Meixner has been performing since he was 6-years-old, alongside his father, grandfather and two sisters. He started out by playing church picnics and dance, and eventually attended college for the trumpet, though he said the accordion was his first love.
His family comes from Austria, and he said he has been influenced by a blend of cultures in America.
“The last four generations that my family has been in the United States, we’ve been influenced by their kinds of pop music (and) other cultures coming together,” Meixner said.
In his 31-year career, Meixner has grown in skill, receiving a Grammy nomination in 2007 for his collaborative album with Bubba Hernandez’s “Polka Freak Out.” He said he seeks to cultivated a unique style of folk that melds the music of the past with that of the present.
“In the middle of playing an absolutely traditional melody that been around for 200 years, we could break into Ozzy Osbourne’s ‘Crazy Train,’ Meixner said. “And someone will be like ‘Hey that’s not traditional folk music’, well traditional by what terms? A few hundred years from now, when people are looking back at the music of the late 20th century, Ozzy Osbourne will be considered folk music.”

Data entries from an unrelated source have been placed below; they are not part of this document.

(** ** The world of one run: what was shown, what was requested, the caches *)

(** The figure [plot_components] builds, as the calls made on the plotting
    library describe it. *)
Record figure : Type := mkFigure {
  fig_x : list pystr;          (* bar labels, in order *)
  fig_height : list pyvalue;   (* bar heights, in order *)
  fig_color : pystr;
  fig_title : pystr;
  fig_ylabel : pystr;
  fig_grid_axis : pystr
}.

Definition fig_bars (f : figure) : list (pystr * pyvalue) :=
  combine (fig_x f) (fig_height f).

Inductive ui_event : Type :=
| UiTitle (s : pystr)
| UiCaption (s : pystr)
| UiError (s : pystr)
| UiWarning (s : pystr)
| UiInfo (s : pystr)
| UiSpinner (s : pystr)
| UiSubheader (s : pystr)
| UiWrite (s : pystr)
| UiMetric (label value delta : pystr)
| UiTable (rows : list (pystr * pystr))
| UiPyplot (fig : figure)
| UiMarkdown (s : pystr).

(** What [fetch_air_quality] returns when it returns a reading. *)
Record reading : Type := mkReading {
  r_aqi : pyvalue;
  r_components : pyvalue;
  r_dt : pyvalue
}.

Definition coords := (pyvalue * pyvalue)%type.

(** A memoised result: the value and the time it was stored at. *)
Definition entry (V : Type) := (V * Z)%type.

Record world : Type := mkWorld {
  ui : list ui_event;                              (* shown so far, oldest first *)
  calls : list pystr;                              (* URLs requested, oldest first *)
  clock : Z;                                       (* the time, in seconds *)
  geo_cache : list (pystr * entry (option coords));
  aq_cache : list (coords * entry (option reading))
}.

(** A process that has just started, at time [t]. *)
Definition fresh (t : Z) : world := mkWorld [] [] t [] [].


(** How a piece of the script ends: normally, by [st.stop()], or by an
    exception nobody catches. *)
Inductive outcome (A : Type) : Type :=
| Ret (a : A)
| Stop
| Raise (e : exn).
Arguments Ret {A} a.
Arguments Stop {A}.
Arguments Raise {A} e.

Definition M (A : Type) : Type := world -> outcome A * world.

Definition ret {A} (a : A) : M A := fun w => (Ret a, w).

Definition bind {A B} (c : M A) (k : A -> M B) : M B :=
  fun w =>
    match c w with
    | (Ret a, w') => k a w'
    | (Stop, w') => (Stop, w')
    | (Raise e, w') => (Raise e, w')
    end.

Definition lift {A} (r : res A) : M A :=
  fun w => match r with Ok a => (Ret a, w) | Err e => (Raise e, w) end.

Declare Scope M_scope.
Delimit Scope M_scope with M.
Notation "x <- c ;; k" := (bind c (fun x => k))
  (at level 61, c at next level, right associativity) : M_scope.
Notation "c ;; k" := (bind c (fun _ => k))
  (at level 61, right associativity) : M_scope.

(** The world after the elements [es] were shown. *)
Definition shown (es : list ui_event) (w : world) : world :=
  mkWorld (ui w ++ es) (calls w) (clock w) (geo_cache w) (aq_cache w).

(** The world after a request of [url] that took [dt] seconds. *)
Definition requested (url : pystr) (dt : Z) (w : world) : world :=
  mkWorld (ui w) (calls w ++ [url]) (clock w + dt) (geo_cache w) (aq_cache w).

Definition show (e : ui_event) : M unit := fun w => (Ret tt, shown [e] w).

Definition st_stop {A} : M A := fun w => (Stop, w).

(** The answer to one outbound request: the decoded JSON body, or the
    exception [requests.get(...).json()] raises. *)
Inductive response : Type :=
| Body (v : pyvalue)
| Fails (e : exn).

Fixpoint coords_lookup {V} (k : coords) (c : list (coords * V)) : option V :=
  match c with
  | [] => None
  | ((la, lo), v) :: c' =>
      if pyvalue_eqb (fst k) la && pyvalue_eqb (snd k) lo then Some v
      else coords_lookup k c'
  end.

Fixpoint coords_store {V} (k : coords) (v : V) (c : list (coords * V)) : list (coords * V) :=
  match c with
  | [] => [(k, v)]
  | ((la, lo), v') :: c' =>
      if pyvalue_eqb (fst k) la && pyvalue_eqb (snd k) lo then ((la, lo), v) :: c'
      else ((la, lo), v') :: coords_store k v c'
  end.

(** An entry stored at [t] serves calls made before [t + ttl]. *)
Definition live {V} (ttl now : Z) (e : option (entry V)) : option V :=
  match e with
  | Some (v, t) => if (now <? t + ttl)%Z then Some v else None
  | None => None
  end.

Definition geocode_ttl : Z := 600.
Definition air_quality_ttl : Z := 300.

(** The texts the handler shows (lines 103-127). *)
Definition msg_no_key : pystr :=
  py "❌ API key not found. Please set OPENWEATHER_API_KEY in .streamlit/secrets.toml".
Definition msg_no_city : pystr :=
  py "⚠️ Please enter a city name.".
Definition msg_city_not_found : pystr :=
  py "❌ City not found. Try again with country code (e.g., Paris,FR).".
Definition msg_no_air_quality : pystr :=
  py "❌ Failed to retrieve air quality data.".
Definition msg_looking_up : pystr :=
  py "🔎 Looking up city coordinates...".
Definition msg_fetching : pystr :=
  py "🌫️ Fetching air quality data...".

(** What every run shows before and after the handler (lines 21-22 and
    148-149). *)
Definition page_header : list ui_event :=
  [UiTitle (py "🌫️ Air Quality Checker");
   UiCaption (py "Enter a city name (e.g., Taipei or Paris,FR) to check real-time air quality.")].

Definition page_footer : list ui_event :=
  [UiMarkdown (py "---");
   UiMarkdown (py "📊 **Data Source:** [OpenWeatherMap Air Pollution API](https://openweathermap.org/api/air-pollution)")].

(** [f"📍 Coordinates: ({lat:.5f}, {lon:.5f})"], the two fields formatted. *)
Definition coords_text (slat slon : pystr) : pystr :=
  py "📍 Coordinates: (" ++ slat ++ py ", " ++ slon ++ py ")".

(** ** The program *)

Section App.

(** The credential read from the secrets at start-up; empty when none is
    configured. *)
Variable API_KEY : pystr.

(** The network: the answer to the [n]-th outbound request of the process
    and the seconds it took. *)
Variable net : nat -> pystr -> response * Z.

(** The interpreter's [str()], which an f-string field without a format
    applies, and its uppercase table outside ASCII. *)
Variable py_str : pyvalue -> pystr.
Variable uni_upper : N -> pystr.

(** The plotting library: what the calls of lines 78-83 ([plt.figure],
    [plt.bar(keys, values)] and the calls after it) do with the labels and
    heights they are given: they return, or one of them raises. *)
Variable plt_bar : list pystr -> list pyvalue -> res unit.

(** [requests.get(url, timeout=10).json()] *)
Definition requests_get_json (url : pystr) : M pyvalue :=
  fun w =>
    let (r, dt) := net (List.length (calls w)) url in
    match r with
    | Body v => (Ret v, requested url dt w)
    | Fails e => (Raise e, requested url dt w)
    end.

Definition geocode_url (city_name : pystr) : pystr :=
  py "http://api.openweathermap.org/geo/1.0/direct?q=" ++ city_name
    ++ py "&limit=1&appid=" ++ API_KEY.

Definition air_quality_url (lat lon : pyvalue) : pystr :=
  py "http://api.openweathermap.org/data/2.5/air_pollution?lat=" ++ py_str lat
    ++ py "&lon=" ++ py_str lon ++ py "&appid=" ++ API_KEY.

(** The body of [geocode_city] (lines 50-54). *)
Definition geocode_city_body (city_name : pystr) : M (option coords) :=
  (res <- requests_get_json (geocode_url city_name) ;;
   if negb (truthy res) then ret None
   else
     la <- lift (c <- getitem_0 res ;; getitem_str c (py "lat"))%res ;;
     lo <- lift (c <- getitem_0 res ;; getitem_str c (py "lon"))%res ;;
     ret (Some (la, lo)))%M.

(** The body of [fetch_air_quality] (lines 61-70). *)
Definition fetch_air_quality_body (lat lon : pyvalue) : M (option reading) :=
  (res <- requests_get_json (air_quality_url lat lon) ;;
   has <- lift (contains_str (py "list") res) ;;
   if negb has then ret None
   else
     l <- lift (getitem_str res (py "list")) ;;
     if negb (truthy l) then ret None
     else
       item <- lift (l' <- getitem_str res (py "list") ;; getitem_0 l')%res ;;
       aqi <- lift (m <- getitem_str item (py "main") ;; getitem_str m (py "aqi"))%res ;;
       components <- lift (getitem_str item (py "components")) ;;
       dt <- lift (get_str item (py "dt")) ;;
       ret (Some (mkReading aqi components dt)))%M.

(** [@st.cache_data(ttl=600)]: a live entry for the argument is returned
    without running the body; otherwise the body runs, and what it returns
    is stored with the time read after it (an exception stores nothing). *)
Definition geocode_city (city_name : pystr) : M (option coords) :=
  fun w =>
    match live geocode_ttl (clock w) (dict_lookup city_name (geo_cache w)) with
    | Some v => (Ret v, w)
    | None =>
        match geocode_city_body city_name w with
        | (Ret v, w') =>
            (Ret v, mkWorld (ui w') (calls w') (clock w')
                            (dict_set city_name (v, clock w') (geo_cache w'))
                            (aq_cache w'))
        | other => other
        end
    end.

(** [@st.cache_data(ttl=300)], likewise, keyed by both arguments. *)
Definition fetch_air_quality (lat lon : pyvalue) : M (option reading) :=
  fun w =>
    match live air_quality_ttl (clock w) (coords_lookup (lat, lon) (aq_cache w)) with
    | Some v => (Ret v, w)
    | None =>
        match fetch_air_quality_body lat lon w with
        | (Ret v, w') =>
            (Ret v, mkWorld (ui w') (calls w') (clock w') (geo_cache w')
                            (coords_store (lat, lon) (v, clock w') (aq_cache w')))
        | other => other
        end
    end.

(** [plot_components] (lines 75-84). *)
Definition plot_components (components : pyvalue) : res figure :=
  (ks <- dict_items components ;;
   vs <- dict_items components ;;
   drawn <- plt_bar (map (fun kv => upper uni_upper (fst kv)) ks) (map snd vs) ;;
   Ok (mkFigure (map (fun kv => upper uni_upper (fst kv)) ks)
                (map snd vs)
                (py "skyblue")
                (py "Air Pollutant Concentrations (μg/m³)")
                (py "Concentration (μg/m³)")
                (py "y")))%res.

(** The dict comprehension of line 141, entry by entry. *)
Fixpoint table_rows (items : list (pystr * pyvalue)) (acc : list (pystr * pystr))
  : res (list (pystr * pystr)) :=
  match items with
  | [] => Ok acc
  | (k, v) :: rest =>
      (s <- format_f 2 v ;; table_rows rest (dict_set (upper uni_upper k) s acc))%res
  end.

Definition table_data (components : pyvalue) : res (list (pystr * pystr)) :=
  (items <- dict_items components ;; table_rows items [])%res.

(** Step 3 (lines 131-146). *)
Definition display (aq : reading) : M unit :=
  (let aqi := r_aqi aq in
   let components := r_components aq in
   show (UiSubheader (py "Air Quality Index (AQI)")) ;;
   show (UiWrite (py "AQI scale ranges from 1 (Good) to 5 (Very Poor).")) ;;
   label <- lift (labelFor aqi) ;;
   show (UiMetric (py "AQI Value") (py_str aqi) label) ;;
   advice <- lift (adviceFor aqi) ;;
   show (UiWrite advice) ;;
   show (UiSubheader (py "Pollutant Concentrations (μg/m³)")) ;;
   rows <- lift (table_data components) ;;
   show (UiTable rows) ;;
   fig <- lift (plot_components components) ;;
   show (UiPyplot fig))%M.

(** Lines 126-146: what follows the air-quality call. *)
Definition after_fetch (aq : option reading) : M unit :=
  (match aq with
   | None => show (UiError msg_no_air_quality) ;; st_stop
   | Some r => display r
   end)%M.

(** Lines 115-146: what follows the geocoding call. *)
Definition after_geocode (coords : option coords) : M unit :=
  (match coords with
   | None =>
       show (UiError msg_city_not_found) ;;
       st_stop
   | Some (lat, lon) =>
       slat <- lift (format_f 5 lat) ;;
       slon <- lift (format_f 5 lon) ;;
       show (UiInfo (coords_text slat slon)) ;;
       show (UiSpinner msg_fetching) ;;
       aq <- fetch_air_quality lat lon ;;
       after_fetch aq
   end)%M.

(** The handler of a submission (lines 101-146). *)
Definition on_submit (city_input : pystr) : M unit :=
  ((match API_KEY with
    | [] =>
        show (UiError msg_no_key) ;;
        st_stop
    | _ => ret tt
    end) ;;
   (match strip city_input with
    | [] => show (UiWarning msg_no_city) ;; st_stop
    | _ => ret tt
    end) ;;
   show (UiSpinner msg_looking_up) ;;
   coords <- geocode_city (strip city_input) ;;
   after_geocode coords)%M.

(** One run of the script: the page, the handler when the form was
    submitted, the footer. *)
Definition app (submitted : bool) (city_input : pystr) : M unit :=
  (show (UiTitle (py "🌫️ Air Quality Checker")) ;;
   show (UiCaption (py "Enter a city name (e.g., Taipei or Paris,FR) to check real-time air quality.")) ;;
   (if submitted then on_submit city_input else ret tt) ;;
   show (UiMarkdown (py "---")) ;;
   show (UiMarkdown (py "📊 **Data Source:** [OpenWeatherMap Air Pollution API](https://openweathermap.org/api/air-pollution)")))%M.

End App.

(** ** A concrete interpreter and network, for running the program *)

(** [str()] on None, bools, ints and strings.  The text of a float, a list
    or a dict is [repr]'s, which is not reproduced: the runs below pass
    none of them to [str()]. *)
Definition str_scalar (v : pyvalue) : pystr :=
  match v with
  | PyNone => py "None"
  | PyBool true => py "True"
  | PyBool false => py "False"
  | PyInt z => (if (z <? 0)%Z then [45] else []) ++ decimal (Z.abs_N z)
  | PyStr s => s
  | PyFloat _ | PyList _ | PyDict _ => []
  end.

Meixner will perform on Friday, Oct. 11 at 6:30 p.m. on the Atria stage; Saturday Oct. 12 at 12:15 p.m. and 4:15 p.m. at the Community Foundations Stage; and Sunday at 1:15 p.m. at the Dominion Dance Pavilion.
He will take the stage with with his cousin and four-time Grammy nominee trumpet player Hank Guzevich.
“(Guzevich) comes from a family that is Lithuanian, Polish, Mexican, Chinese and Navajo Indian,” Meixner said. “He’s a one man United Nations.”